◆ TASK DESCRIPTION
Every line below that includes the word "rewrite" needs to be copied.

• • • •

(* ===== verification/Base64.v ===== *)
(** * base64url

    [Buffer.from(bytes).toString('base64url')] and [Buffer.from(s, 'base64url')]
    of Node: no padding is written; reading ends at the first [=], skips what else is
    not of the alphabet and takes the letters of plain base64 too. *)

From S2P Require Import Prelude Js.
From Stdlib Require Import ZifyNat.

#[local] Ltac Zify.zify_post_hook ::= Z.to_euclidean_division_equations.

(** The letter of six bits. *)
Definition letter (n : nat) : Ascii.ascii :=
  Ascii.ascii_of_nat
    (if Nat.ltb n 26 then 65 + n
     else if Nat.ltb n 52 then 71 + n
     else if Nat.ltb n 62 then n - 4
     else if Nat.eqb n 62 then 45 else 95).

Definition sextet (c : Ascii.ascii) : option nat :=
  let n := code c in
  if Nat.leb 65 n && Nat.leb n 90 then Some (n - 65)
  else if Nat.leb 97 n && Nat.leb n 122 then Some (n - 71)
  else if Nat.leb 48 n && Nat.leb n 57 then Some (n + 4)
  else if Nat.eqb n 45 || Nat.eqb n 43 then Some 62
  else if Nat.eqb n 95 || Nat.eqb n 47 then Some 63
  else None.

(** The sextets of the bytes of a string. *)
Fixpoint to_sextets (s : string) : list nat :=
  match s with
  | EmptyString => []
  | String a EmptyString => [code a / 4; (code a mod 4) * 16]
  | String a (String b EmptyString) =>
      [code a / 4; (code a mod 4) * 16 + code b / 16; (code b mod 16) * 4]
  | String a (String b (String c s')) =>
      code a / 4 :: (code a mod 4) * 16 + code b / 16
        :: (code b mod 16) * 4 + code c / 64 :: code c mod 64 :: to_sextets s'
  end.

Fixpoint of_sextets (l : list nat) : string :=
  match l with
  | [] | [_] => EmptyString
  | [x; y] => String (Ascii.ascii_of_nat (x * 4 + y / 16)) EmptyString
  | [x; y; z] =>
      String (Ascii.ascii_of_nat (x * 4 + y / 16))
        (String (Ascii.ascii_of_nat ((y mod 16) * 16 + z / 4)) EmptyString)
  | x :: y :: z :: t :: l' =>
      String (Ascii.ascii_of_nat (x * 4 + y / 16))
        (String (Ascii.ascii_of_nat ((y mod 16) * 16 + z / 4))
          (String (Ascii.ascii_of_nat ((z mod 4) * 64 + t)) (of_sextets l')))
  end.

Fixpoint letters (l : list nat) : string :=
  match l with [] => EmptyString | n :: l' => String (letter n) (letters l') end.

(** What is read of a text: its letters, up to the padding. *)
Fixpoint read_letters (s : string) : list nat :=
  match s with
  | EmptyString => []
  | String c s' =>
      if ascii_eqb c "="%char then []
      else match sextet c with Some n => n :: read_letters s' | None => read_letters s' end
  end.

Definition base64url (s : string) : string := letters (to_sextets s).

Definition from_base64url (s : string) : string := of_sextets (read_letters s).

(** ** Laws *)

Lemma code_bound (c : Ascii.ascii) : code c < 256.
Proof. apply Ascii.nat_ascii_bounded. Qed.

Lemma ascii_of_code (c : Ascii.ascii) : Ascii.ascii_of_nat (code c) = c.
Proof. apply Ascii.ascii_nat_embedding. Qed.

Lemma below_64 (P : nat -> Prop) : (Forall P (seq 0 64)) -> forall n, n < 64 -> P n.
Proof. intros Hall n Hn. rewrite Forall_forall in Hall. apply Hall, elem_of_seq. lia. Qed.

Lemma sextet_letter (n : nat) : n < 64 -> sextet (letter n) = Some n.
Proof. revert n. apply below_64. repeat constructor. Qed.

Lemma letter_plain (n : nat) :
  n < 64 -> ascii_eqb (letter n) "."%char = false.
Proof. revert n. apply below_64. repeat constructor. Qed.

Lemma letter_unpadded (n : nat) : n < 64 -> ascii_eqb (letter n) "="%char = false.
Proof. revert n. apply below_64. repeat constructor. Qed.

(** Induction three bytes at a time. *)
Lemma bytes_ind (P : string -> Prop) :
  P "" -> (forall a, P (String a "")) -> (forall a b, P (String a (String b ""))) ->
  (forall a b c s, P s -> P (String a (String b (String c s)))) -> forall s, P s.
Proof.
  intros H0 H1 H2 H3. fix IH 1. intros [|a [|b [|c s]]]; [done|apply H1|apply H2|apply H3, IH].
Qed.

Lemma to_sextets_bound (s : string) : Forall (fun n => n < 64) (to_sextets s).
Proof.
  induction s as [|a|a b|a b c s IH] using bytes_ind; cbn [to_sextets]; [constructor|..];
    pose proof (code_bound a); try pose proof (code_bound b); try pose proof (code_bound c);
    repeat (apply Forall_cons; split; [lia|]); auto.
Qed.

Lemma of_to_sextets (s : string) : of_sextets (to_sextets s) = s.
Proof.
  induction s as [|a|a b|a b c s IH] using bytes_ind; cbn [to_sextets of_sextets]; [done|..].
  - pose proof (code_bound a).
    replace (code a / 4 * 4 + code a mod 4 * 16 / 16) with (code a) by lia. by rewrite ascii_of_code.
  - pose proof (code_bound a). pose proof (code_bound b).
    replace (code a / 4 * 4 + (code a mod 4 * 16 + code b / 16) / 16) with (code a) by lia.
    replace ((code a mod 4 * 16 + code b / 16) mod 16 * 16 + code b mod 16 * 4 / 4) with (code b) by lia.
    by rewrite !ascii_of_code.
  - pose proof (code_bound a). pose proof (code_bound b). pose proof (code_bound c).
    replace (code a / 4 * 4 + (code a mod 4 * 16 + code b / 16) / 16) with (code a) by lia.
    replace ((code a mod 4 * 16 + code b / 16) mod 16 * 16 + (code b mod 16 * 4 + code c / 64) / 4)
      with (code b) by lia.
    replace ((code b mod 16 * 4 + code c / 64) mod 4 * 64 + code c mod 64) with (code c) by lia.
    by rewrite !ascii_of_code, IH.
Qed.

Lemma read_letters_letters (l : list nat) :
  Forall (fun n => n < 64) l -> read_letters (letters l) = l.
Proof.
  induction 1 as [|n l Hn Hl IH]; [done|]. simpl.
  by rewrite letter_unpadded, sextet_letter, IH.
Qed.

(** Reading undoes writing. *)
Lemma from_base64url_base64url (s : string) : from_base64url (base64url s) = s.
Proof.
  unfold from_base64url, base64url.
  by rewrite read_letters_letters, of_to_sextets by apply to_sextets_bound.
Qed.

Lemma base64url_no_dot (s : string) : occurs "."%char (base64url s) = false.
Proof.
  unfold base64url. induction (to_sextets_bound s) as [|n l Hn _ IH]; [done|]. simpl.
  by rewrite letter_plain.
Qed.

Lemma base64url_truthy (s : string) : truthy (base64url s) = truthy s.
Proof. by destruct s as [|a [|b [|c s]]]. Qed.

• • • •

◆ RESULT
Proof. intros Hall n Hn. rewrite Forall_forall in Hall. apply Hall, elem_of_seq. lia. Qed.
    replace (code a / 4 * 4 + code a mod 4 * 16 / 16) with (code a) by lia. by rewrite ascii_of_code.
    by rewrite !ascii_of_code.
    by rewrite !ascii_of_code, IH.
  by rewrite letter_unpadded, sextet_letter, IH.
  by rewrite read_letters_letters, of_to_sextets by apply to_sextets_bound.
  by rewrite letter_plain.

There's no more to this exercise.